For many research teams, submitting to an ethics committee feels like sending a document into a black box and hoping for the best. In reality, reviewers are working through a fairly consistent set of questions — and understanding what they are gives you a much better chance of a smooth, fast review.
What reviewers are actually working through
Ethics committees don't operate arbitrarily. The review process follows a structured sequence of questions, each building on the last. Working through them in order before you submit is the most effective preparation you can do.
1. Is the science sound enough to justify involving people?
Before anything else, reviewers ask whether the study is likely to produce meaningful, usable results. A well-intentioned study that is too small, too poorly designed, or asking a question that has already been answered cannot ethically justify the time, data, or risk it asks of participants. Scientific quality is the foundation that everything else sits on.
- Is the research question clearly defined and not already answered?
- Is the sample size sufficient to draw meaningful conclusions?
- Is the methodology appropriate and proportionate?
2. Is the risk proportionate to the benefit?
Reviewers weigh what participants are being asked to do — their time, any procedures, the sensitivity of the data — against what the study could plausibly deliver, for participants, for the field, and for society. This isn't about eliminating risk; it's about making sure risk has been honestly identified, minimised where possible, and justified by what the research stands to achieve.
- Have all foreseeable risks been named and addressed?
- Is there a credible plan to minimise them?
- Does the potential benefit justify asking participants to accept them?
3. Will participants really understand what they're agreeing to?
Committees read consent materials closely, and not just for accuracy. They're asking whether a non-specialist could pick up the information sheet and genuinely understand what taking part involves — what will happen, what the risks and benefits are, how their data will be used, and how to withdraw. Dense, jargon-heavy documents are one of the most common reasons reviewers come back with questions.
- Is the information sheet written in plain, accessible language?
- Does it clearly explain all procedures, data uses, and withdrawal rights?
- Is the consent form consistent with the information sheet?
4. How will data be collected, stored, and protected?
Especially for studies involving health information or other sensitive data, reviewers want to see a clear, proportionate plan: what is collected, where it is stored, who can access it, how long it is kept, and what happens to it at the end of the study. Vague answers here ("data will be stored securely") tend to invite further questions.

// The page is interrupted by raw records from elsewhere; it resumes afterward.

Lemma flush_all_spec s : pool_ok s →
  ∃ o s', Pool.flush_all s = (o, s') ∧ keeps s s' ∧ (o = Ok tt ∨ refused o)
    ∧ (o = Ok tt → dev_durable (bp_device s') = dev_pages (bp_device s')
        ∧ ∀ j fr, bp_frames s' !! j = Some fr → fr_dirty fr = false).
Proof.
  intros Hs. destruct (write_back_all_spec (Pool.dirty_frames s) s Hs) as (o & s1 & Hw & Hk & Ho & Hcl).
  { apply Forall_forall. intros j (fr & Hj & _)%dirty_frames_spec. by eapply lookup_lt_Some. }
  unfold Pool.flush_all, mbind, St_bind, get. rewrite Hw. destruct o as [[]|e|m].
  2-3: eexists _, s1; split_and!; [done|done|right; by destruct Ho|done].
  destruct (sync_spec (bp_device s1) (pk_device s1 (kp_ok _ _ Hk))) as (d' & _ & Hsy & Hd' & Hpg & Hdur).
  unfold Pool.on_dev. rewrite Hsy. assert (Hat : ∀ q, page_at d' q = page_at (bp_device s1) q) by (intros; unfold page_at; by rewrite Hpg).
  assert (Hn : page_count d' = page_count (bp_device s1)) by (rewrite !page_count_spec, Hpg by (done || apply Hk); done).
  eexists (Ok tt), _. split; [reflexivity|]. split_and!; [|by left|].
  - eapply keeps_trans; [exact Hk|]. destruct (kp_ok _ _ Hk) as [Hd Hrk Hl Hc Hf Ht]. split; cbn [bp_device bp_frames bp_table bp_wal]; try done.
    + split; cbn; try done; [intros q; rewrite Hn, Hat; apply Hl|]. intros i fr Hi. destruct (Hf i fr Hi) as [Hp Hls Hfr Hh Hc1].
      split; [done|done|done|by rewrite Hn|]. intros q. rewrite Hat. apply Hc1.
    + intros q. unfold contents, cached. cbn [bp_device bp_frames bp_table]. by rewrite Hat.
  - intros _. cbn [bp_device bp_frames]. rewrite Hdur, Hpg. split; [done|]. intros j fr Hj. apply (Hcl eq_refl j fr Hj).
    destruct (lookup_lt_is_Some_2 (bp_frames s) j) as [fr0 H0].
    { rewrite <- (kp_length _ _ Hk). by eapply lookup_lt_Some. }
    destruct (fr_dirty fr0) eqn:Hd0; [left; apply dirty_frames_spec; eauto|right; eauto].
Qed.

Lemma flush_all_simulated s : pool_ok s →
  ∃ o s', exec OFlushAll s = (o, s') ∧ pool_ok s' ∧ simulated OFlushAll s o s'.
Proof.
  intros Hs. destruct (flush_all_spec s Hs) as (o & s' & Hr & Hk & Ho & _). destruct (keeps_agree s s' Hk) as [Hc Ha].
  cbn [exec]. unfold mbind, St_bind. rewrite Hr.
  destruct o as [[]|e|m]; eexists _, s'; (split; [reflexivity|split; [apply Hk|]]); cbn [simulated store_step].
  - done.
  - split_and!; [done|done|]. left. by destruct Ho.
  - split_and!; [done|done|]. left. by destruct Ho.
Qed.

Lemma exec_simulated op s : pool_ok s → legal op s →
  ∃ o s', exec op s = (o, s') ∧ pool_ok s' ∧ simulated op s o s'.
Proof.
  intros Hs Hl. destruct op as [p| |f|f g|f|f| |m].
  - destruct (bp_table s !! p) as [i|] eqn:Ht; [by eapply fetch_hit_simulated|by apply fetch_miss_simulated].
  - by apply new_simulated.
  - by apply read_simulated.
  - by apply write_simulated.
  - by apply unpin_simulated.
  - by apply flush_simulated.
  - by apply flush_all_simulated.
  - eexists (Ok ADone), _. split; [reflexivity|]. split; [by apply wal_moves|]. done.
Qed.

(** ** Runs of a pool *)

(** A device and a log to start from: intact pages are covered by the durable log. *)
Record startable (d : D) (w : W) : Prop := {
  sa_device : dev_ok d;
  sa_wal : rule_ok w;
  sa_logged p : p < page_count d → page.verify_checksum (page_at d p) = true → covered w (page_at d p);
}.

Lemma with_wal_ok d w n s : startable d w → Pool.with_wal d w n = Ok s →
  pool_ok s ∧ bp_device s = d ∧ (∀ p, contents s p = page.write_checksum (page_at d p)) ∧ ∀ f, handle s f = None.
Proof.
  intros [Hd Hw Hl]. unfold Pool.with_wal. destruct (Nat.ltb_spec 0 n) as [Hn|]; [|done]. cbn [negb]. intros [= <-].
  assert (Hfr : ∀ i fr, replicate n Pool.empty_frame !! i = Some fr → fr = Pool.empty_frame) by (by intros i fr [-> _]%lookup_replicate).
  split_and!; [|done|done|].
  - split; cbn [bp_device bp_wal bp_frames bp_table bp_clock]; [done|done|done|by rewrite length_replicate| |].
    + intros i fr ->%Hfr. split; cbn [Pool.empty_frame fr_data fr_page fr_pins fr_dirty]; [apply page.zero_page_ok|by left|done|done|done].
    + intros p i. rewrite lookup_empty. split; [done|]. by intros (fr & ->%Hfr & ?).
  - intros f. unfold handle. cbn [bp_frames]. destruct (replicate n _ !! f) as [fr|] eqn:Hf; [|done]. by rewrite (Hfr f fr Hf).
Qed.

Inductive serves (d : D) (w : W) : BufferPool D W → Prop :=
  | serves_start n s : Pool.with_wal d w n = Ok s → serves d w s
  | serves_step s op o s' : serves d w s → legal op s → exec op s = (o, s') → serves d w s'.

Lemma serves_ok d w s : startable d w → serves d w s → pool_ok s.
Proof.
  intros Hst. induction 1 as [n s Hn|s op o s' _ IH Hl He]; [by eapply with_wal_ok|].
  destruct (exec_simulated op s IH Hl) as (o1 & s1 & He1 & Hs1 & _). congruence.
Qed.


(** The log goes first: whatever the run, a page that is intact on the device bears no
    LSN or that of a record that is already durable. *)
Theorem log_before_data (d : D) (w : W) s p : startable d w → serves d w s →
  p < page_count (bp_device s) → page.verify_checksum (page_at (bp_device s) p) = true →
  page.page_lsn (page_at (bp_device s) p) = 0
  ∨ page.page_lsn (page_at (bp_device s) p) < durable_len (bp_wal s).
Proof.
  intros Hst Hs Hp Hv. destruct (pk_logged s (serves_ok d w s Hst Hs) p Hp Hv) as [Hz|[_ Hlt]]; auto.
Qed.

(** Two turns of the clock find a victim if there is one: unless the log rule refuses, the
    search returns a frame that holds nothing, or every frame is pinned; pages and handles
    stay as they are. *)
Theorem eviction_finds_victim (d : D) (w : W) s : startable d w → serves d w s →
  ∃ o s', Pool.evict_victim s = (o, s') ∧ agree (view s) (view s') None None
    ∧ match o with
      | Ok i => ∃ fr, bp_frames s' !! i = Some fr ∧ fr_page fr = None
      | Err e => refused (W := W) o ∨ e = full ∧ all_pinned s
      | Panic _ => refused (W := W) o
      end.
Proof.
  intros Hst Hs. pose proof (serves_ok d w s Hst Hs) as Hok. destruct (evict_found s Hok) as (o & s' & He & Hk & Hf).
  exists o, s'. split_and!; [done|by apply keeps_agree|]. destruct o as [i|e|m]; [done| |done].
  destruct Hf as [Hf|[-> Hf]]; [by left|right]. split; [done|by apply none_free_pinned].
Qed.

(** After [flush_all] every page the clients have is on stable storage, unless the log
    rule refused. *)
Theorem flush_all_durable (d : D) (w : W) s : startable d w → serves d w s →
  ∃ o s', Pool.flush_all s = (o, s') ∧ agree (view s) (view s') None None
    ∧ (o = Ok tt ∨ refused o)
    ∧ (o = Ok tt → ∀ p, p < st_count (view s) →
        ∃ b, dev_durable (bp_device s') !! N.to_nat p = Some b ∧ page.write_checksum b = st_page (view s) p).
Proof.
  intros Hst Hs. destruct (flush_all_spec s (serves_ok d w s Hst Hs)) as (o & s' & Hr & Hk & Ho & Hd).
  exists o, s'. split_and!; [done|by apply keeps_agree|done|]. intros Hok p Hp. destruct (Hd Hok) as [Hdur Hcl].
  cbn [view st_count st_page] in *. rewrite <- (kp_count _ _ Hk) in Hp. rewrite Hdur.
  destruct (dev_lookup (bp_device s') p (pk_device s' (kp_ok _ _ Hk)) Hp) as [b Hb]. exists b. split; [done|].
  rewrite <- (kp_contents _ _ Hk p). unfold contents, cached. assert (Hat : page_at (bp_device s') p = b) by (unfold page_at; by rewrite Hb).
  destruct (bp_table s' !! p) as [i|] eqn:Ht; cbn [mbind option_bind]; [|by rewrite Hat].
  apply (pk_table s' (kp_ok _ _ Hk)) in Ht as (fr & Hi & Hpg). rewrite Hi.
  by rewrite (fo_clean _ _ _ (pk_frames s' (kp_ok _ _ Hk) i fr Hi) p Hpg (Hcl i fr Hi)), Hat.
Qed.
End spec.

- Which data fields are collected, and why is each one necessary?
- Where is data stored, and who controls access?
- What is the retention period, and how will data be disposed of?

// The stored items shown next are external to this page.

Lemma window_codes prev bits : let x := N.lxor bits prev in x ≠ 0 → x < 2 ^ 64 →
  let lz := leading_zeros x in let tz := trailing_zeros x in let m := 64 - lz - tz in
  codes_for prev bits (window lz (m - 1) m (N.shiftr x tz)).
Proof.
  intros x Hne Hx lz tz m bs pre post Hs. destruct (xor_window x Hne Hx) as (Hlz & Htz & Hm & Hsum & Hlt & Hback).
  fold lz tz in Hlz, Htz, Hm, Hsum, Hlt, Hback. fold m in Hm, Hsum, Hlt.
  unfold decode_value, window in *. rewrite get_bit_spec, Hs, lookup_app_r, Nat.sub_diag by lia.
  cbn [app lookup list_lookup mbind Res_bind]. change (1 =? 0) with false. cbn iota.
  rewrite <- !(assoc_L (++)) in Hs. rewrite (assoc_L (++) pre) in Hs.
  replace (S (length pre)) with (length (pre ++ [true])) by (rewrite length_app; cbn; lia).
  rewrite (get_bits_spec bs lz 6 _ _ ltac:(change (2 ^ 6) with 64; lia) ltac:(lia) Hs). cbn [mbind Res_bind].
  rewrite (assoc_L (++) (pre ++ [true])) in Hs.
  replace (length (pre ++ [true]) + N.to_nat 6)%nat with (length ((pre ++ [true]) ++ low 6 lz)) by (rewrite !length_app, low_length; done).
  rewrite (get_bits_spec bs (m - 1) 6 _ _ ltac:(change (2 ^ 6) with 64; lia) ltac:(lia) Hs). cbn [mbind Res_bind].
  rewrite (assoc_L (++) ((pre ++ [true]) ++ _)) in Hs.
  match goal with |- context [reader_at (length ?l + N.to_nat 6)] =>
    replace (length l + N.to_nat 6)%nat with (length (l ++ low 6 (m - 1))) by (rewrite (length_app l), low_length; done) end.
  replace (m - 1 + 1) with m by lia. destruct (N.ltb_spec 64 (lz + m)); [lia|].
  rewrite sub_ok by lia. cbn [mbind Res_bind]. rewrite sub_ok by lia. cbn [mbind Res_bind].
  rewrite (get_bits_spec bs _ m _ _ Hlt ltac:(lia) Hs). cbn [mbind Res_bind].
  replace (64 - lz - m) with tz by lia. rewrite shl_ok by lia. cbn [mbind Res_bind].
  rewrite Hback, N.mod_small by done. unfold x. rewrite lxor_back. do 3 f_equal.
  cbn [app length]. rewrite !length_app. cbn [length]. rewrite !length_app, !low_length. lia.
Qed.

5. Does the team have the right skills and structure to deliver this safely?
Finally, reviewers consider whether the people running the study are equipped to do so — not just scientifically, but in terms of training, oversight, and what happens if something goes wrong. A strong protocol delivered by an inexperienced or under-resourced team still carries risk.
- Does the team have relevant qualifications and experience?

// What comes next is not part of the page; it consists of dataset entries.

(* ===== verification/ColTotal.v ===== *)
(** * graphus-columnar: the decoders on untrusted bytes

    Every decoder of the crate, handed arbitrary bytes and an arbitrary row count,
    answers with that many values or with an error. The only assumption is that the
    buffer is shorter than [2^61] bytes, so that its length in bits is a [u64]. *)

From stdpp Require Import options.
From S2P Require Import Prelude Core Bytes Columnar ColInteger ColDict Gorilla.

Definition answers {A} (count : N) (r : Res (list A)) : Prop :=
  match r with ROk l => length l = N.to_nat count | RErr _ => True | RPanic => False end.

(** An error or a value, never a panic; and what holds of the value. *)
Definition safe {A} (Q : A → Prop) (r : Res A) : Prop :=
  match r with ROk a => Q a | RErr _ => True | RPanic => False end.

Lemma safe_bind {A B} (P : A → Prop) (Q : B → Prop) (r : Res A) (f : A → Res B) :
  safe P r → (∀ a, P a → safe Q (f a)) → safe Q (r ≫= f).
Proof. destruct r; cbn; auto. Qed.

Lemma get_u64_safe b at_ what : safe (λ _, True) (ColInt.get_u64 b at_ what).
Proof. unfold ColInt.get_u64. by destruct (slice b at_ 8). Qed.

Lemma get_width_safe b at_ : safe (λ _, True) (ColInt.get_width b at_).
Proof. unfold ColInt.get_width. by destruct (b !! at_). Qed.

Lemma get_u32_safe b at_ what : safe (λ _, True) (Dict.get_u32 b at_ what).
Proof. unfold Dict.get_u32. by destruct (slice b at_ 4). Qed.

Lemma unpack_safe bs count width : blen bs < 2 ^ 61 →
  safe (λ l, length l = N.to_nat count) (Bitpack.unpack bs count width).
Proof. intros Hb. pose proof (unpack_total bs count width Hb). destruct (Bitpack.unpack bs count width); naive_solver. Qed.

Lemma for_unpack_safe min width payload count : blen payload < 2 ^ 61 →
  safe (λ l, length l = N.to_nat count) (ColInt.for_unpack min width payload count).
Proof.
  intros Hb. unfold ColInt.for_unpack. eapply safe_bind; [by apply unpack_safe|]. intros os Hos. cbn. by rewrite length_fmap.
Qed.

Lemma blen_drop_lt n bs m : blen bs < m → blen (drop n bs) < m.
Proof. unfold blen. rewrite length_drop. lia. Qed.

Lemma undelta_length cur zz : length (ColInt.undelta cur zz) = length zz.
Proof. revert cur. induction zz; intros; cbn; auto. Qed.

Lemma undouble_length cur d zz : length (ColInt.undouble cur d zz) = length zz.
Proof. revert cur d. induction zz; intros; cbn; auto. Qed.

Create HintDb columnar.
#[export] Hint Resolve get_u64_safe get_width_safe get_u32_safe unpack_safe for_unpack_safe blen_drop_lt : columnar.
Ltac safe_step := eapply safe_bind; [by auto with columnar|intros ? ?; cbn beta in *].

Lemma decode_i64_safe bs count : blen bs < 2 ^ 61 → safe (λ l, length l = N.to_nat count) (ColInt.decode_i64 bs count).
Proof.
  intros Hb. unfold ColInt.decode_i64. destruct (N.eqb_spec count 0) as [->|Hc]; [done|].
  destruct bs as [|scheme bs']; [done|]. set (bs := scheme :: bs') in *.
  destruct (scheme =? ColInt.FOR); [|destruct (scheme =? ColInt.DELTA); [|destruct (scheme =? ColInt.DOUBLE_DELTA); [|done]]].
  - do 3 safe_step. cbn. by rewrite length_fmap.
  - do 4 safe_step. cbn [safe length]. rewrite undelta_length. lia.
  - do 5 safe_step. cbn [safe length]. destruct (N.leb_spec 2 count); cbn [length]; [rewrite undouble_length|]; lia.
Qed.

Lemma read_entries_safe num : ∀ bs pos, safe (λ _, True) (Dict.read_entries num bs pos).
Proof.
  induction num as [|num IH]; intros bs pos; cbn [Dict.read_entries]; [done|]. safe_step.
  destruct (slice bs _ _); [|done]. eapply safe_bind; [apply IH|]. by intros [ds p] _.
Qed.

Lemma read_dict_header_safe bs : blen bs < 2 ^ 61 →
  safe (λ '(dict, width, payload), blen payload < 2 ^ 61) (Dict.read_dict_header bs).
Proof.
  intros Hb. unfold Dict.read_dict_header. safe_step. eapply safe_bind; [apply read_entries_safe|]. intros [dict pos] _.
  destruct (bs !! pos); [|done]. cbn. by apply blen_drop_lt.
Qed.

Lemma lookup_codes_safe dict codes : safe (λ out, length out = length codes) (Dict.lookup_codes dict codes).
Proof.
  induction codes as [|c codes IH]; cbn [Dict.lookup_codes]; [done|]. destruct (dict !! N.to_nat c); [|done].
  eapply safe_bind; [exact IH|]. intros out Ho. cbn. by rewrite Ho.
Qed.

Lemma check_codes_safe len raw :
  safe (λ codes, length codes = length raw ∧ Forall (λ c, c < N.of_nat len) codes) (Dict.check_codes len raw).
Proof.
  induction raw as [|c raw IH]; cbn [Dict.check_codes]; [done|]. destruct (N.leb_spec (N.of_nat len) c); [done|].
  eapply safe_bind; [exact IH|]. intros codes [Hl Hf]. cbn. split; [by rewrite Hl|]. constructor; [|done].
  eapply N.le_lt_trans; [|done]. apply N.Div0.mod_le.
Qed.

Lemma dict_decode_safe bs count : blen bs < 2 ^ 61 → safe (λ l, length l = N.to_nat count) (Dict.decode bs count).
Proof.
  intros Hb. unfold Dict.decode. eapply safe_bind; [by apply read_dict_header_safe|]. intros [[dict width] payload] Hp.
  eapply safe_bind; [by apply unpack_safe|]. intros codes Hl. rewrite <- Hl. apply lookup_codes_safe.
Qed.

Lemma decode_codes_safe bs count : blen bs < 2 ^ 61 →
  safe (λ '(codes, dict), length codes = N.to_nat count ∧ Forall (λ c, c < N.of_nat (length dict)) codes) (Dict.decode_codes bs count).
Proof.
  intros Hb. unfold Dict.decode_codes. eapply safe_bind; [by apply read_dict_header_safe|]. intros [[dict width] payload] Hp.
  eapply safe_bind; [by apply unpack_safe|]. intros raw Hl. eapply safe_bind; [apply check_codes_safe|].
  intros codes [Hlen Hf]. cbn. split; [congruence|done].
Qed.

(** A reader the decoder can be in: between two bits of the stream. *)
Definition in_stream (r : Gorilla.BitReader) : Prop := ∃ p, r = reader_at p.

Lemma get_bit_safe bs r : in_stream r → safe (λ '(_, r), in_stream r) (Gorilla.get_bit bs r).
Proof. intros [p ->]. rewrite get_bit_spec. destruct (stream bs !! p); [|done]. cbn. by eexists. Qed.

Lemma get_bits_safe bs r n : in_stream r → safe (λ '(_, r), in_stream r) (Gorilla.get_bits bs r n).
Proof.
  unfold Gorilla.get_bits. generalize 0. revert r. induction (N.to_nat n) as [|m IH]; intros r v Hr; [done|].
  cbn [Gorilla.get_bits_loop]. eapply safe_bind; [by apply get_bit_safe|]. intros [b r'] Hr'. by apply IH.
Qed.

Lemma decode_value_safe bs prev r : in_stream r → safe (λ '(_, r), in_stream r) (Gorilla.decode_value bs prev r).
Proof.
  intros Hr. unfold Gorilla.decode_value. eapply safe_bind; [by apply get_bit_safe|]. intros [b r1] H1.
  destruct (b =? 0); [done|]. eapply safe_bind; [by apply get_bits_safe|]. intros [lz r2] H2.
  eapply safe_bind; [by apply get_bits_safe|]. intros [m r3] H3. cbv zeta.
  destruct (N.ltb_spec 64 (lz + (m + 1))); [done|]. rewrite sub_ok by lia. cbn [mbind Res_bind].
  rewrite sub_ok by lia. cbn [mbind Res_bind]. eapply safe_bind; [by apply get_bits_safe|]. intros [mant r4] H4.
  rewrite shl_ok by lia. done.
Qed.

Lemma gorilla_decode_safe bs count : safe (λ l, length l = N.to_nat count) (Gorilla.decode bs count).
Proof.
  assert (∀ n prev r, in_stream r → safe (λ l, length l = n) (Gorilla.decode_loop n bs prev r)) as Hloop.
  { induction n as [|n IH]; intros prev r Hr; cbn [Gorilla.decode_loop]; [done|].
    eapply safe_bind; [by apply decode_value_safe|]. intros [p r'] Hr'. eapply safe_bind; [by apply IH|].
    intros out Ho. cbn [safe length]. by rewrite Ho. }
  unfold Gorilla.decode. destruct (N.eqb_spec count 0) as [->|Hc]; [done|].
  eapply safe_bind; [apply get_bits_safe; by exists 0%nat|]. intros [prev r] Hr. eapply safe_bind; [by apply Hloop|].
  intros out Ho. cbn beta in Ho. cbn [safe length]. lia.
Qed.

(** C40: Untrusted column bytes never panic a decoder. On any buffer shorter than [2^61]
    bytes and for any row count, each of the crate's decoders either returns exactly the
    requested number of values or reports a [DecodeError]; and the codes [decode_codes]
    returns all index the dictionary it returns. *)
Theorem columnar_decoders_total (bs : bytes) (count : N) : blen bs < 2 ^ 61 →
  answers count (ColInt.decode_i64 bs count) ∧ answers count (Dict.decode bs count)
  ∧ answers count (Gorilla.decode bs count) ∧ answers count (decode_bool bs count)
  ∧ match Dict.decode_codes bs count with
    | ROk (codes, dict) => length codes = N.to_nat count ∧ Forall (λ c, c < N.of_nat (length dict)) codes
    | RErr _ => True
    | RPanic => False
    end.
Proof.
  intros Hb. split_and!.
  - exact (decode_i64_safe bs count Hb).
  - exact (dict_decode_safe bs count Hb).
  - exact (gorilla_decode_safe bs count).
  - unfold decode_bool. eapply (safe_bind _ (λ l, length l = N.to_nat count)); [by apply unpack_safe|].
    intros vs Hvs. cbn. by rewrite length_fmap.
  - exact (decode_codes_safe bs count Hb).
Qed.

Lemma columnar_decoders_total_witness :
  ColInt.decode_i64 [1; 0; 0] 5 = RErr (Truncated "Delta first")
  ∧ Gorilla.decode [0; 0; 0; 0; 0; 0; 0; 0; 255; 255] 2 = RErr (Corrupt "gorilla leading+meaningful exceeds 64 bits")
  ∧ answers 2 (Gorilla.decode [0; 0; 0; 0; 0; 0; 0; 0; 255; 255] 2).
Proof.
  split; [vm_compute; reflexivity|]. split; [vm_compute; reflexivity|].
  apply (columnar_decoders_total [0; 0; 0; 0; 0; 0; 0; 0; 255; 255] 2). vm_compute. reflexivity.
Defined.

- Is there clear oversight and a named point of responsibility?
- Is there a plan for managing adverse events or withdrawals?
Putting it together
None of this is designed to catch researchers out. A committee that understands your study, trusts your consent process, and can see that you've thought through the risks is a committee that can say yes quickly. The applications that move fastest are usually the ones where every document — protocol, information sheet, consent form, risk assessment — tells the same clear, consistent story.